I always seem to underestimate how much readers of this blog enjoy a good coding challenge. A few days ago, one of my coworkers was tripped by a line of code and I thought I’d share his confusion with people following me on Twitter, which turned out to be a fitting medium for this micro challenge:
Pop quiz: "abc.def".split(".").length should return...?
I really didn’t think much of it but I got much more responses than I anticipated. A lot of them were incorrect (hey, if I throw a challenge, there has to be a trick), but I still want to congratulate everyone for playing the game and answering without testing the code first. That’s the spirit!
A few people saw the trap, and interestingly, they pointed out that I must have made a mistake in the question instead of just giving the correct answer (“You must have meant split(“\\.”)”).
As hinted above, the trick here is that the parameter to java.lang.String#split is a regular expression, not a string.
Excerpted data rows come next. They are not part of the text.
(** Modelled from the spec: the remote record store [blink.db], reached
    through [../blink/client], whose code is not among the sources.
    Section 6 gives its interface: per record kind,
    [list(filter, order, limit)], [create(record)] and
    [update(id, partial)], with the records under their wire (camelCase)
    field names.  A table is the list of its rows in the order of
    creation; [list_] keeps the rows that meet every condition, orders
    them (with [sort_by], by [key_leb] on the column) and cuts the result
    at the limit. *)
Definition list_ (table : list obj) (q : query) : list obj :=
  let rows := List.filter (matches (where_ q)) table in
  let rows :=
    match orderBy q with
    | Some (field, d) => sort_by (row_leb field d) rows
    | None => rows
    end in
  match limit q with
  | Some n => take n rows
  | None => rows
  end.

(** Modelled from the spec: [create(record)] of the remote record store
    adds the record as a new row. *)
Definition create (table : list obj) (record : obj) : list obj :=
  table ++ [record].

Definition has_id (idv : option value) (row : obj) : bool :=
  match idv with
  | Some (VStr i) => strict_eq_str (row !! "id") i
  | _ => false
  end.

(** Modelled from the spec: [update(id, partial)] of the remote record
    store overwrites the fields of [partial] in the row of that id and
    leaves every other field and every other row as they are. *)
Definition update (table : list obj) (idv : option value) (partial : obj)
  : list obj :=
  List.map (fun row => if has_id idv row then partial ∪ row else row) table.

End Remote.

(** ** Local storage *)

(** A stored string, seen through [JSON.parse]: [Json v] is the text
    [JSON.stringify] writes for the array [v], which [JSON.parse] reads
    back as [v]; [EmptyText] is the empty string; [Malformed] is any other
    text [JSON.parse] rejects. *)
Inductive text :=
| Json (v : list obj)
| EmptyText
| Malformed.

(** ** The world of the storage manager *)

Record world := World {
  dbAvailable : bool;              (* StorageManager.dbAvailable *)
  videoSessions : list obj;        (* blink.db.videoSessions *)
  pauseInsights : list obj;        (* blink.db.pauseInsights *)
  localStorage : gmap string text; (* window.localStorage *)
  calls : nat                      (* remote calls made so far *)
}.

Definition set_dbAvailable (b : bool) (w : world) : world :=
  World b (videoSessions w) (pauseInsights w) (localStorage w) (calls w).

Definition set_videoSessions (t : list obj) (w : world) : world :=
  World (dbAvailable w) t (pauseInsights w) (localStorage w) (calls w).

Definition set_pauseInsights (t : list obj) (w : world) : world :=
  World (dbAvailable w) (videoSessions w) t (localStorage w) (calls w).

(** The world after [localStorage.setItem(key, JSON.stringify(v))] went
    through; the call itself, which may raise, is [Quota.setItem]. *)
Definition setItem (key : string) (v : list obj) (w : world) : world :=
  World (dbAvailable w) (videoSessions w) (pauseInsights w)
        (<[key := Json v]> (localStorage w)) (calls w).

(** [new StorageManager()] in a browser with nothing stored, against an
    empty database. *)
Definition init : world := World true [] [] ∅ 0.

Inductive result (A : Type) :=
| Ok (a : A) (w : world)
| Throw (w : world).
Arguments Ok {A} a w.
Arguments Throw {A} w.

Definition bind {A B} (m : result A) (k : A -> world -> result B) : result B :=
  match m with
  | Ok a w => k a w
  | Throw w => Throw w
  end.

(** One call of the remote backend: whether it succeeds is the backend's
    answer for the call of this number. *)
Definition remote_call (up : nat -> bool) (w : world) : bool * world :=
  (up (calls w),
   World (dbAvailable w) (videoSessions w) (pauseInsights w)
         (localStorage w) (S (calls w))).

(** ** StorageManager *)

Definition checkDatabaseAvailability (up : nat -> bool) (w : world)
  : bool * world :=
  let '(ok, w1) := remote_call up w in
  (ok, set_dbAvailable ok w1).

(** [const x = localStorage.getItem(key); return x ? JSON.parse(x) : []] *)
Definition read_local (key : string) (w : world) : result (list obj) :=
  match localStorage w !! key with
  | None => Ok [] w
  | Some EmptyText => Ok [] w
  | Some (Json v) => Ok v w
  | Some Malformed => Throw w
  end.

Definition sessions_key (userId : string) : string :=
  "video_sessions_" +:+ userId.

Definition insights_key (sessionId : string) : string :=
  "pause_insights_" +:+ sessionId.

Definition sessions_query (userId : string) : Remote.query :=
  Remote.Query [("userId", userId)] (Some ("lastWatched", Remote.Desc))
               (Some 20).

Definition getVideoSessions (up : nat -> bool) (userId : string) (w : world)
  : result (list obj) :=
  let '(_, w1) := checkDatabaseAvailability up w in
  if dbAvailable w1 then
    let '(ok, w2) := remote_call up w1 in
    if ok then Ok (Remote.list_ (videoSessions w2) (sessions_query userId)) w2
    else read_local (sessions_key userId) (set_dbAvailable false w2)
  else read_local (sessions_key userId) w1.

(** [sessions.findIndex(s => s.video_id === video_id)], [None] for -1. *)
Fixpoint findIndex (p : obj -> bool) (l : list obj) : option nat :=
  match l with
  | [] => None
  | x :: l' => if p x then Some 0 else S <$> findIndex p l'
  end.

Definition same_video (video_id : string) (s : obj) : bool :=
  strict_eq_str (s !! "video_id") video_id.

(** The local branch of [saveVideoSession] after the list is loaded:
    replace the entry of the same video or put the session in front, and
    keep the first twenty. *)
Definition merge_session (session : VideoSession.t) (sessions : list obj)
  : list obj :=
  let sessions :=
    match findIndex (same_video (VideoSession.video_id session)) sessions with
    | Some existingIndex => <[existingIndex := obj_of_session session]> sessions
    | None => obj_of_session session :: sessions
    end in
  take 20 sessions.

Definition existing_query (session : VideoSession.t) : Remote.query :=
  Remote.Query [("videoId", VideoSession.video_id session);
                ("userId", VideoSession.user_id session)] None (Some 1).

Definition insights_query (sessionId : string) : Remote.query :=
  Remote.Query [("sessionId", sessionId)] (Some ("timestamp", Remote.Asc)) None.

Definition getPauseInsights (up : nat -> bool) (sessionId : string) (w : world)
  : result (list obj) :=
  let '(_, w1) := checkDatabaseAvailability up w in
  if dbAvailable w1 then
    let '(ok, w2) := remote_call up w1 in
    if ok then Ok (Remote.list_ (pauseInsights w2) (insights_query sessionId)) w2
    else read_local (insights_key sessionId) (set_dbAvailable false w2)
  else read_local (insights_key sessionId) w1.

(** The calls of the facade. *)
Inductive op :=
| ListSessions (userId : string)
| SaveSession (session : VideoSession.t)
| ListInsights (sessionId : string)
| SaveInsight (insight : PauseInsight.t).

(** The save methods, in a browser whose local storage has a quota. *)
Module Quota.

(** The contents of local storage that fit in the quota. *)
Definition t := gmap string text -> bool.

(** Room for every write. *)
Definition roomy : t := fun _ => true.

(** [localStorage.setItem(key, JSON.stringify(v))]: when the storage with
    the new text would not fit, the call raises (QuotaExceededError) and
    the storage stays as it was. *)
Definition setItem (room : t) (key : string) (v : list obj) (w : world)
  : result unit :=
  if room (<[key := Json v]> (localStorage w)) then Ok tt (setItem key v w)
  else Throw w.

Definition save_session_locally (room : t) (up : nat -> bool)
    (session : VideoSession.t) (w : world) : result unit :=
  bind (getVideoSessions up (VideoSession.user_id session) w)
       (fun sessions w' =>
          setItem room (sessions_key (VideoSession.user_id session))
                  (merge_session session sessions) w').

Definition saveVideoSession (room : t) (up : nat -> bool)
    (session : VideoSession.t) (w : world) : result unit :=
  let '(_, w1) := checkDatabaseAvailability up w in
  if dbAvailable w1 then
    let '(ok, w2) := remote_call up w1 in
    if ok then
      let existing := Remote.list_ (videoSessions w2) (existing_query session) in
      let '(ok', w3) := remote_call up w2 in
      if ok' then
        match existing with
        | found :: _ =>
            Ok tt (set_videoSessions
                     (Remote.update (videoSessions w3) (found !! "id")
                                    (update_of_session session)) w3)
        | [] =>
            Ok tt (set_videoSessions
                     (Remote.create (videoSessions w3)
                                    (wire_of_session session)) w3)
        end
      else save_session_locally room up session (set_dbAvailable false w3)
    else save_session_locally room up session (set_dbAvailable false w2)
  else save_session_locally room up session w1.

Definition save_insight_locally (room : t) (up : nat -> bool)
    (insight : PauseInsight.t) (w : world) : result unit :=
  bind (getPauseInsights up (PauseInsight.session_id insight) w)
       (fun insights w' =>
          setItem room (insights_key (PauseInsight.session_id insight))
                  (insights ++ [obj_of_insight insight]) w').

Definition savePauseInsight (room : t) (up : nat -> bool)
    (insight : PauseInsight.t) (w : world) : result unit :=
  let '(_, w1) := checkDatabaseAvailability up w in
  if dbAvailable w1 then
    let '(ok, w2) := remote_call up w1 in
    if ok then
      Ok tt (set_pauseInsights
               (Remote.create (pauseInsights w2) (wire_of_insight insight)) w2)
    else save_insight_locally room up insight (set_dbAvailable false w2)
  else save_insight_locally room up insight w1.

(** What a call hands back to its caller: the records of a list, nothing
    for a save. *)
Definition run_op (room : t) (up : nat -> bool) (o : op) (w : world)
  : result (list obj) :=
  match o with
  | ListSessions u => getVideoSessions up u w
  | SaveSession s => bind (saveVideoSession room up s w) (fun _ w' => Ok [] w')
  | ListInsights sid => getPauseInsights up sid w
  | SaveInsight i => bind (savePauseInsight room up i w) (fun _ w' => Ok [] w')
  end.

(** The calls of a run one after the other, with the answer of each. *)
Fixpoint run (room : t) (up : nat -> bool) (os : list op) (w : world)
  : result (list (list obj)) :=
  match os with
  | [] => Ok [] w
  | o :: os' =>
      bind (run_op room up o w)
           (fun r w' =>
              bind (run room up os' w') (fun rs w'' => Ok (r :: rs) w''))
  end.

Definition save_sessions (room : t) (up : nat -> bool)
    (ss : list VideoSession.t) (w : world) : result (list (list obj)) :=
  run room up (SaveSession <$> ss) w.

Definition save_insights (room : t) (up : nat -> bool)
    (ins : list PauseInsight.t) (w : world) : result (list (list obj)) :=
  run room up (SaveInsight <$> ins) w.

End Quota.

(** The save methods in a browser with room for every write, where
    [setItem] always goes through. *)
Definition save_session_locally (up : nat -> bool) (session : VideoSession.t)
    (w : world) : result unit :=
  Quota.save_session_locally Quota.roomy up session w.

Definition saveVideoSession (up : nat -> bool) (session : VideoSession.t)
    (w : world) : result unit :=
  Quota.saveVideoSession Quota.roomy up session w.

Definition save_insight_locally (up : nat -> bool) (insight : PauseInsight.t)
    (w : world) : result unit :=
  Quota.save_insight_locally Quota.roomy up insight w.
(** One evaluation of [useFormTypeguard(form, discriminant)].  [useWatch]
    subscribes to [name] when it first runs and again whenever [name] is a
    new array.  The boolean is computed when the hook first runs; it is
    the state of [useWatch], which a new subscription leaves as it is
    until the container reports a change. *)
Definition evaluate {T : Type} (form : UseFormReturn T) (discriminant : value)
    (before : option matcher) : matcher :=
  let cell := match before with Some m => memo m | None => None end in
  let '(discriminantKeys, newArray, cell') :=
    React.useMemo (fun _ => discriminantKeysOf discriminant)
                  (memoDeps discriminant) cell in
  match before with
  | Some m =>
      if newArray
      then {| memo := cell';
              names := discriminantKeys;
              subscribeCalls := S (subscribeCalls m);
              computeCalls := computeCalls m;
              isMatching := isMatching m |}
      else {| memo := cell';
              names := names m;
              subscribeCalls := subscribeCalls m;
              computeCalls := computeCalls m;
              isMatching := isMatching m |}
  | None =>
      {| memo := cell';
         names := discriminantKeys;
         subscribeCalls := 1;
         computeCalls := 1;
         isMatching :=
           useWatch (compute discriminant discriminantKeys)
                    (control (untyped form)) discriminantKeys |}
  end.

(** The container reports that the field at [changed] changed; [form] holds
    the values after the change and [discriminant] is the pattern of the
    last evaluation. *)
Definition notify {T : Type} (changed : string) (form : UseFormReturn T)
    (discriminant : value) (m : matcher) : matcher :=
  if fires (names m) changed
  then {| memo := memo m;
          names := names m;
          subscribeCalls := subscribeCalls m;
          computeCalls := S (computeCalls m);
          isMatching :=
            useWatch (compute discriminant (names m))
                     (control (untyped form)) (names m) |}
  else m.

End Matcher.

(** ** createDiscriminatedFormCtx *)

Module FormCtx.

Section createDiscriminatedFormCtx.
(** The type arguments: the union of the form values, and the variant of
    the union each discriminant value selects. *)
Variable TFormValues : Type.
Variable DiscriminantValue : Type.
Variable FormValuesByDiscriminant : DiscriminantValue -> Type.

(** The type the returned hook gives its handle:
    [T extends DiscriminantValue ? FormValuesByDiscriminant[T] : TFormValues]. *)
Definition narrowed (T : option DiscriminantValue) : Type :=
  match T with
  | Some t => FormValuesByDiscriminant t
  | None => TFormValues
  end.

(** [createDiscriminatedFormCtx<TFormValues, TDiscriminantKey>()]: the hook
    [<T>() => useFormContext<...>()].  [T] is a type argument; [context]
    is the handle of the enclosing provider. *)
Definition createDiscriminatedFormCtx (_ : unit)
  : forall T : option DiscriminantValue, Handle -> UseFormReturn (narrowed T) :=
  fun T context => useFormContext (narrowed T) context.
End createDiscriminatedFormCtx.

End FormCtx.

(** ** createDiscriminatedSubmitHandler *)

Module Dispatcher.

(** Submitted values are an object the handlers may keep and write to, so
    the dispatcher runs over a store: [heap] maps the reference of an
    object to its property table.  [calls] is the log that probe handlers
    write when they are invoked. *)
Record world : Type := {
  heap : gmap nat props_t;
  calls : list (string * nat)
}.

(** The property table behind a reference. *)
Definition tableOf (w : world) (obj : nat) : props_t :=
  default [] (heap w !! obj).

(** [obj[key]] for an object of the store. *)
Definition readProp (w : world) (obj : nat) (key : string) : value :=
  getProp (VObject obj (tableOf w obj)) key.

(** [omit(obj, keys)] of es-toolkit: [const result = { ...obj }], then
    [delete result[key]] for each key; the argument is not written. *)
Definition omit (obj : nat) (keys : list string) (w : world) : nat * world :=
  let result := fresh (dom (heap w)) in
  let copied := <[result := tableOf w obj]> (heap w) in
  let deleted :=
    fold_left (fun h key => alter (deleteProp key) result h) keys copied in
  (result, {| heap := deleted; calls := calls w |}).

Section createDiscriminatedSubmitHandler.
(** What a handler gives back (a value or a promise). *)
Variable R : Type.

(** A submit handler is called with the reference of its argument and
    may read and write the store. *)
Definition SubmitHandler : Type := nat -> world -> R * world.

(** How a call of the returned function ends: with what the handler
    returned, or with the [Error] the dispatcher threw. *)
Inductive completion : Type :=
| Returned (result : R)
| Thrown (message : string).

(** [createDiscriminatedSubmitHandler(form, discriminantKey, handlers)].
    The handler table is the map of its own properties, from property
    keys to handlers; the members an object literal inherits from
    [Object.prototype] ([toString], [constructor], ...) are not part of
    it. *)
Definition createDiscriminatedSubmitHandler {T : Type}
    (form : UseFormReturn T) (discriminantKey : string)
    (handlers : gmap string SubmitHandler)
  : nat -> world -> completion * world :=
  fun values w =>
    let discriminantValue := readProp w values discriminantKey in
    match handlers !! ToString discriminantValue with
    | None =>
        (Thrown ("No handler found for discriminant value: "
                 +:+ ToString discriminantValue), w)
    | Some handler =>
        let '(payload, w') := omit values [discriminantKey] w in
        let '(result, w'') := handler payload w' in
        (Returned result, w'')
    end.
Since the dot matches all the characters in the given string and that this method cannot return any character that matches the separator, it returns an empty string array, so the answer is “0”.
This didn’t stop a few people from insisting that the answer is “2”, which made me realize that the code snippet above happens to be valid Ruby code, a pretty unlikely coincidence. So to all of you who answered 2 because you thought this was Ruby, you were right. To the others, you are still wrong, sorry 🙂
The bottom line is that this method is terribly designed. First of all, the string confusion is pretty common (I’ve been tricked by it more than a few times myself). A much better design would be to have two overloaded methods, one that takes a String (a real one) and one that takes a regular expression (a class that, unfortunately, doesn’t exist in Java, so what you really want is a java.util.regex.Pattern).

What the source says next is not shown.